Ärzte Zeitung online, 17.10.2008

Selbstmord der Frau vorgetäuscht - Ex-Gerichtsmediziner verurteilt

STRAßBURG (dpa). Neun Jahre nach dem Mord an seiner Ehefrau ist ein ehemaliger Gerichtsmediziner aus dem Elsass zu einer Haftstrafe von 20 Jahren verurteilt worden. Der 52-Jährige hatte laut Urteil 1999 seine 42 Jahre alte Frau im Keller des gemeinsamen Hauses in Ingwiller mit einem Revolver erschossen und einen Selbstmord vorgetäuscht, wie ein Sprecher des Gerichts am Freitag in Straßburg mitteilte.
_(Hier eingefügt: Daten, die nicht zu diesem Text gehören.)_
Lemma batch_line_entry_bound count line i v :
  batch_line_entry count line = Some (i, v) -> i < count.
Proof.
  unfold batch_line_entry.
  destruct (split_cells line) as [|label [|cell1 rest]]; try discriminate.
  destruct (batch_label_index label); try discriminate.
  destruct (parse_usize s) as [idx|]; try discriminate.
  destruct (N.ltb_spec idx (N.of_nat count)) as [Hlt|]; try discriminate.
  destruct (parse_f64 (remove_commas cell1)); try discriminate.
  intros H. inversion H; subst. lia.
Qed.

Lemma batch_step_length count acc line :
  length (batch_step count acc line) = length acc.
Proof.
  unfold batch_step.
  destruct (batch_line_entry count line) as [[j w]|]; [apply set_nth_length|reflexivity].
Qed.

Lemma batch_fold_length count lines acc :
  length (fold_left (batch_step count) lines acc) = length acc.
Proof.
  revert acc. induction lines as [|l lines IH]; intros acc; [reflexivity|].
  simpl. rewrite IH. apply batch_step_length.
Qed.

Lemma batch_step_entry count acc line j w :
  batch_line_entry count line = Some (j, w) ->
  batch_step count acc line = set_nth j (Ok w) acc.
Proof. intros H. unfold batch_step. rewrite H. reflexivity. Qed.

(** A line that supplies no value for slot [i] leaves it unchanged. *)
Lemma batch_step_other count acc line i :
  (forall w, batch_line_entry count line <> Some (i, w)) ->
  nth_error (batch_step count acc line) i = nth_error acc i.
Proof.
  unfold batch_step. intros H.
  destruct (batch_line_entry count line) as [[j w]|] eqn:He; [|reflexivity].
  apply set_nth_other. intros ->. exact (H w eq_refl).
Qed.

Lemma batch_fold_other count lines acc i :
  (forall l w, In l lines -> batch_line_entry count l <> Some (i, w)) ->
  nth_error (fold_left (batch_step count) lines acc) i = nth_error acc i.
Proof.
  revert acc. induction lines as [|l lines IH]; intros acc H; [reflexivity|].
  simpl. rewrite IH by (intros l' w Hin; apply H; right; exact Hin).
  apply batch_step_other. intros w. apply H. left. reflexivity.
Qed.

(** Slot [i] of the result is either the value of the last line
    supplying [i], or the missing-result error when no line does. *)
Lemma batch_slot_cases count lines i :
  i < count ->
  (exists pre line post v,
      lines = (pre ++ line :: post)%list /\
      batch_line_entry count line = Some (i, v) /\
      (forall l w, In l post -> batch_line_entry count l <> Some (i, w)) /\
      nth_error (parse_batch_csv (Ok lines) count) i = Some (Ok v)) \/
  ((forall l w, In l lines -> batch_line_entry count l <> Some (i, w)) /\
   nth_error (parse_batch_csv (Ok lines) count) i = Some (Err MISSING)).
Proof.
  intros Hi. unfold parse_batch_csv.
  induction lines as [|l lines IH] using rev_ind.
  - right. split; [intros l w []|]. apply nth_error_repeat. exact Hi.
  - rewrite fold_left_app. cbn [fold_left].
    destruct (batch_line_entry count l) as [[j w]|] eqn:He.
    + destruct (Nat.eq_dec j i) as [->|Hne].
      * left. exists lines, l, [], w.
        split; [reflexivity|]. split; [exact He|]. split; [intros l' w' []|].
        rewrite (batch_step_entry _ _ _ _ _ He). apply set_nth_same.
        rewrite batch_fold_length, repeat_length. exact Hi.
      * assert (Hl : forall w', batch_line_entry count l <> Some (i, w'))
          by (intros w' Heq; rewrite He in Heq; inversion Heq; lia).
        rewrite batch_step_other by exact Hl.
        destruct IH as [(pre & line & post & v & Hlines & Hline & Hpost & Hv)
                       |(Hnone & Hmiss)].
        -- left. exists pre, line, (post ++ [l])%list, v.
           split; [rewrite Hlines, <- app_assoc; reflexivity|].
           split; [exact Hline|]. split; [|exact Hv].
           intros l' w' Hin. apply in_app_or in Hin as [Hin|[<-|[]]].
           ++ exact (Hpost l' w' Hin).
           ++ exact (Hl w').
        -- right. split; [|exact Hmiss].
           intros l' w' Hin. apply in_app_or in Hin as [Hin|[<-|[]]].
           ++ exact (Hnone l' w' Hin).
           ++ exact (Hl w').
    + assert (Hl : forall w', batch_line_entry count l <> Some (i, w'))
        by (intros w' Heq; rewrite He in Heq; discriminate).
      rewrite batch_step_other by exact Hl.
      destruct IH as [(pre & line & post & v & Hlines & Hline & Hpost & Hv)
                     |(Hnone & Hmiss)].
      * left. exists pre, line, (post ++ [l])%list, v.
        split; [rewrite Hlines, <- app_assoc; reflexivity|].
        split; [exact Hline|]. split; [|exact Hv].
        intros l' w' Hin. apply in_app_or in Hin as [Hin|[<-|[]]].
        -- exact (Hpost l' w' Hin).
        -- exact (Hl w').
      * right. split; [|exact Hmiss].
        intros l' w' Hin. apply in_app_or in Hin as [Hin|[<-|[]]].
        -- exact (Hnone l' w' Hin).
        -- exact (Hl w').
Qed.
Der Mann leugnete die Tat.

Nach Überzeugung der Staatsanwaltschaft nutzte der Täter seine medizinisches Wissen, um das Verbrechen als Selbstmord zu tarnen. Der Mediziner will die Leiche seiner Frau nach eigener Aussage in der Garage des Familienhauses entdeckt haben. Neben ihr fand die Polizei einen Revolver. Zunächst gingen die Ermittlungsbeamten von einem Selbstmord aus.

Doch die Familie des Opfers ließ nicht locker und erreichte vor acht Jahren eine Wiederaufnahme der Ermittlungen. Schwer wog vor Gericht, dass auf der Waffe keine Fingerabdrücke der Frau und an ihren Händen auch keine Pulverspuren gefunden wurden.